Polymorphisms in drug metabolism genes, smoking, and p53 mutations in breast cancer.

Polymorphisms in phase I and phase II enzymes may enhance the occurrence of mutations at critical tumor suppressor genes, such as p53, and increase breast cancer risk by either increasing the activation or detoxification of carcinogens and/or endogenous estrogens. We analyzed polymorphisms in CYP1B1, GSTM1, GSTT1, and GSTP1 and p53 mutations in 323 breast tumor samples. Approximately 11% of patients exhibited mutations in p53. Women with mutations had a significantly younger age of diagnosis (P = 0.01) and a greater incidence of tumors classified as stage II or higher (P = 0.002). More women with mutations had a history of smoking (55%) compared to women without mutations (39%). Although none of the genotypes alone were associated with p53 mutations, positive smoking history was associated with p53 mutations in women with the GSTM1 null allele [OR = 3.54; 95% CI = 0.97-12.90 P = 0.06] compared to women with the wild-type genotype and smoking history [OR = 0.62, 95% CI = 0.19-2.07], although this association did not reach statistical significance.
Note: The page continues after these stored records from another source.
Lemma word_not_2 s m : word_of s m <> 2.
Proof. pose proof self_mod. unfold word_of. destruct s, m; lia. Qed.

(** ** The race between a waiter and its signallers *)

Definition slept (p : waiter_pc) : bool := match p with WAsleep | WDone true => true | _ => false end.
Definition woken (p : waiter_pc) : Z := match p with WDone true => 1 | _ => 0 end.
Definition past_mark (p : signaller_pc) : Prop := match p with SWake _ | SDone => True | _ => False end.
Definition done_count (p : signaller_pc) : Z := match p with SDone => 1 | _ => 0 end.
Fixpoint finished (l : list signaller_pc) : Z := match l with [] => 0 | p :: l => done_count p + finished l end.

Record Inv (n : nat) (r : race) : Prop := mkInv {
  inv_length : length (r_signallers r) = n;
  inv_dg : m_dg (r_future r) = None;
  inv_sched : m_scheduler (r_future r) = match r_waiter r with WIdle => None | _ => Some sched end;
  inv_word : exists marked, m_fiber (r_future r) = word_of (slept (r_waiter r)) marked /\
    (marked = true <-> exists p, p ∈ r_signallers r /\ past_mark p) /\ (r_waiter r = WDone false -> marked = true);
  inv_loop : forall v, SLoop v ∈ r_signallers r -> exists s m, v = word_of s m;
  inv_wake : forall w, SWake w ∈ r_signallers r -> w = word_of (slept (r_waiter r)) false;
  inv_wakeups : r_wakeups r + woken (r_waiter r) = if slept (r_waiter r) then finished (r_signallers r) else 0;
  inv_nonneg : 0 <= r_wakeups r;
}.

Lemma finished_insert l i p q : l !! i = Some p -> finished (<[i := q]> l) + done_count p = finished l + done_count q.
Proof.
  revert i. induction l as [| x l IH]; intros [| i] Hi; try done; [injection Hi as ->; cbn [insert list_insert finished]; lia |]. cbn [insert list_insert finished].
  rewrite <- !Z.add_assoc. f_equal. exact (IH i Hi).
Qed.

Lemma finished_nonneg l : 0 <= finished l.
Proof. induction l as [| [] l IH]; cbn; lia. Qed.

Lemma finished_pos l : 0 < finished l <-> SDone ∈ l.
Proof.
  induction l as [| x l IH]; cbn; [split; [lia | by intros ?%elem_of_nil] |]. pose proof (finished_nonneg l).
  rewrite elem_of_cons, <- IH. destruct x; cbn; split; intros; try lia; try naive_solver lia; by left.
Qed.

Lemma elem_insert {A} (l : list A) i p q x : l !! i = Some p -> x ∈ <[i := q]> l -> x = q \/ x ∈ l.
Proof.
  intros Hi. rewrite insert_take_drop by (by eapply lookup_lt_Some). rewrite elem_of_app, elem_of_cons.
  rewrite <- (take_drop_middle l i p Hi) at 3. rewrite elem_of_app, elem_of_cons. naive_solver.
Qed.

Lemma race_new_inv n : Inv n (race_new n).
Proof.
  assert (Hr : forall p, p ∈ replicate n SIdle -> p = SIdle) by (intros p [-> _]%elem_of_replicate; done).
  split; cbn; auto; try done.
  - apply length_replicate.
  - exists false. split_and!; [done | | done]. split; [done | intros (p & ->%Hr & []) ].
  - intros v Hv%Hr. done.
  - intros w Hw%Hr. done.
Qed.

Lemma waiter_total n r : Inv n r -> forall e, waiter_step self sched r <> Some (Err e).
Proof.
  intros [] e. unfold waiter_step. destruct inv_word0 as (marked & Hw & inv_word1 & Hd). destruct (r_waiter r) as [| | | []] eqn:Hp; cbn in *; try done.
  - unfold prepare_wait, ASSERT. rewrite inv_sched0, inv_dg0, Heven. done.
  - unfold begin_wait, atomicCompareAndSwap. rewrite Hw. destruct marked; done.
  - unfold wait_resumed, signalled, ASSERT. destruct (Z.ltb_spec 0 (r_wakeups r)); [| done]. rewrite Hw, odd_word.
    assert (marked = true) as ->; [| done]. apply inv_word1. exists SDone. split; [| done]. apply finished_pos. lia.
Qed.

Lemma signaller_total n r i : Inv n r -> forall e, signaller_step self i r <> Some (Err e).
Proof.
  intros [] e. unfold signaller_step. destruct (r_signallers r !! i) as [p |] eqn:Hi; cbn -[signal_round]; [| done].
  destruct inv_word0 as (marked & Hw & _). destruct p as [| v | w |]; [| by destruct (signal_round v (r_future r)) as [[] ?] | | done].
  - rewrite Hw. destruct (Z.eqb_spec (word_of (slept (r_waiter r)) marked) 2) as [E | ?]; [by apply word_not_2 in E | done].
  - unfold signal_waiter. destruct (w =? 0) eqn:E; [done |]. apply Z.eqb_neq in E.
    pose proof (inv_wake0 w (list_elem_of_lookup_2 _ _ _ Hi)) as ->. rewrite inv_sched0.
    destruct (r_waiter r); cbn in *; try done; unfold ASSERT; by rewrite inv_dg0.
Qed.

Lemma waiter_inv n r r' : Inv n r -> waiter_step self sched r = Some (Ok r') -> Inv n r'.
Proof.
  intros HI Hs. pose proof HI as []. unfold waiter_step in Hs. destruct inv_word0 as (marked & Hw & Hm & Hd).
  pose proof (finished_nonneg (r_signallers r)) as Hf0.
  destruct (r_waiter r) as [| | | b] eqn:Hp; cbn in *; [| | | done].
  - injection Hs as Hs. unfold prepare_wait, ASSERT in Hs. rewrite inv_sched0, inv_dg0, Heven in Hs. cbn in Hs. injection Hs as <-.
    split; cbn; auto. exists marked. split_and!; [done | done | done].
  - injection Hs as Hs. unfold begin_wait, atomicCompareAndSwap in Hs. rewrite Hw in Hs. destruct marked; cbn in Hs; injection Hs as <-; cbn.
    + split; cbn; auto. exists true. auto.
    + assert (Hno : forall p, p ∈ r_signallers r -> ~ past_mark p).
      { intros p Hp1 Hp2. assert (false = true) by (apply Hm; eauto). done. }
      split; cbn; auto.
      * exists false. unfold word_of. split_and!; [lia | done | done].
      * intros w Hin. by destruct (Hno _ Hin).
      * assert (finished (r_signallers r) = 0) as ->; [| lia].
        destruct (decide (0 < finished (r_signallers r))) as [H%finished_pos | ?]; [by destruct (Hno _ H) | lia].
  - destruct (Z.ltb_spec 0 (r_wakeups r)); [| done]. injection Hs as Hs. unfold wait_resumed, signalled, ASSERT in Hs. rewrite Hw, odd_word in Hs.
    destruct marked; [| done]. cbn in Hs. injection Hs as <-. split; cbn; auto; try lia. exists true. auto.
Qed.

(** A signaller moves from [p] to [q]. *)
Lemma signaller_inv n r r' i : Inv n r -> signaller_step self i r = Some (Ok r') -> Inv n r'.
Proof.
  intros HI Hs. pose proof HI as []. unfold signaller_step in Hs. destruct (r_signallers r !! i) as [p |] eqn:Hi; cbn in Hs; [| done].
  pose proof (list_elem_of_lookup_2 _ _ _ Hi) as Hin. pose proof (lookup_lt_Some _ _ _ Hi) as Hlt.
  destruct inv_word0 as (marked & Hw & Hm & Hd). pose proof (fun q => finished_insert _ _ _ q Hi) as Hfin.
  assert (Hnew : forall q, q ∈ <[i := q]> (r_signallers r)) by (intros q; eapply list_elem_of_lookup_2; by apply list_lookup_insert_eq).
  assert (Hold : forall q x, x ∈ r_signallers r -> x <> p -> x ∈ <[i := q]> (r_signallers r)).
  { intros q x (j & Hj)%list_elem_of_lookup Hx. eapply list_elem_of_lookup_2. rewrite list_lookup_insert_ne; [exact Hj |]. intros ->. congruence. }
  assert (Hmark : forall q, ~ past_mark p -> ~ past_mark q -> marked = true <-> exists x, x ∈ <[i := q]> (r_signallers r) /\ past_mark x).
  { intros q Hp Hq. rewrite Hm. split; intros (x & Hx & Hx'); exists x; (split; [| done]).
    - apply Hold; [done |]. intros ->. done.
    - destruct (elem_insert _ _ _ _ _ Hi Hx) as [-> | ?]; [done | done]. }
  destruct p as [| v | w |]; [| | | done].
  - rewrite Hw in Hs. destruct (Z.eqb_spec (word_of (slept (r_waiter r)) marked) 2); [done |]. injection Hs as <-.
    specialize (Hfin (SLoop (word_of (slept (r_waiter r)) marked))). cbn in Hfin. split; cbn; auto.
    + by rewrite length_insert.
    + exists marked. auto.
    + intros v Hv. destruct (elem_insert _ _ _ _ _ Hi Hv) as [[= ->] | ?]; eauto.
    + intros w Hv. destruct (elem_insert _ _ _ _ _ Hi Hv) as [? | ?]; [done | auto].
    + rewrite inv_wakeups0. destruct (slept _); lia.
  - destruct (inv_loop0 v Hin) as (s0 & m0 & Hv). unfold signal_round, atomicCompareAndSwap in Hs. cbn in Hs. rewrite Hw, Hv in Hs.
    destruct (Z.eqb_spec (word_of (slept (r_waiter r)) marked) (word_of s0 m0)) as [E | E].
    + apply word_inj in E as [<- <-]. rewrite lor_word, land_word in Hs. injection Hs as <-.
      specialize (Hfin (SWake (word_of (slept (r_waiter r)) false))). cbn in Hfin. split; cbn; auto.
      * by rewrite length_insert.
      * exists true. split_and!; auto. split; [| done]. intros _. exists (SWake (word_of (slept (r_waiter r)) false)). split; [apply Hnew | done].
      * intros v' Hv'. destruct (elem_insert _ _ _ _ _ Hi Hv') as [? | ?]; [done | auto].
      * intros w Hv'. destruct (elem_insert _ _ _ _ _ Hi Hv') as [[= ->] | ?]; auto.
      * rewrite inv_wakeups0. destruct (slept _); lia.
    + injection Hs as <-. specialize (Hfin (SLoop (word_of (slept (r_waiter r)) marked))). cbn in Hfin. split; cbn; auto.
      * by rewrite length_insert.
      * exists marked. auto.
      * intros v' Hv'. destruct (elem_insert _ _ _ _ _ Hi Hv') as [[= ->] | ?]; eauto.
      * intros w Hv'. destruct (elem_insert _ _ _ _ _ Hi Hv') as [? | ?]; [done | auto].
      * rewrite inv_wakeups0. destruct (slept _); lia.
  - pose proof (inv_wake0 w Hin) as ->. specialize (Hfin SDone). cbn in Hfin.
    assert (Hmd : marked = true <-> exists x, x ∈ <[i := SDone]> (r_signallers r) /\ past_mark x).
    { split; [intros _; exists SDone; split; [apply Hnew | done] | intros _]. apply Hm. eexists. split; [exact Hin | done]. }
    destruct (slept (r_waiter r)) eqn:Hsl.
    + assert (Hws : word_of true false = self) by (unfold word_of; lia). rewrite Hws in Hs.
      unfold signal_waiter, ASSERT in Hs. destruct (Z.eqb_spec self 0) as [? | _]; [lia |]. rewrite inv_sched0, inv_dg0 in Hs.
      destruct (r_waiter r) as [| | | []] eqn:Hp; cbn in Hsl, Hs; try done; rewrite Z.eqb_refl in Hs; injection Hs as <-; split; cbn; auto;
        rewrite ?length_insert; auto; try lia.
      all: try (exists marked; auto; fail).
      all: try (intros v Hv; destruct (elem_insert _ _ _ _ _ Hi Hv) as [? | ?]; [done | auto]).
      all: cbn [woken] in inv_wakeups0; lia.
    + cbn in Hs. injection Hs as <-. split; cbn; rewrite ?Hsl; auto; rewrite ?length_insert; auto; try lia.
      * exists marked. auto.
      * intros v Hv. destruct (elem_insert _ _ _ _ _ Hi Hv) as [? | ?]; [done | auto].
      * intros v Hv. destruct (elem_insert _ _ _ _ _ Hi Hv) as [? | ?]; [done |]. by apply inv_wake0.
Qed.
To test for gene-gene interactions, our exploratory analysis in the Caucasian cases suggested that individuals with the combined GSTP1 105 VV, CYP1B1 432 LV/VV, and GSTM1 positive genotype were more likely to harbor mutations in p53 [OR = 4.94; 95% CI = 1.11-22.06]. Our results suggest that gene-smoking and gene-gene interactions may impact the prevalence of p53 mutations in breast tumors. Elucidating the etiology of breast cancer as a consequence of common genetic polymorphisms and the genotoxic effects of smoking will enable us to improve the design of prevention strategies, such as lifestyle modifications, in genetically susceptible subpopulations.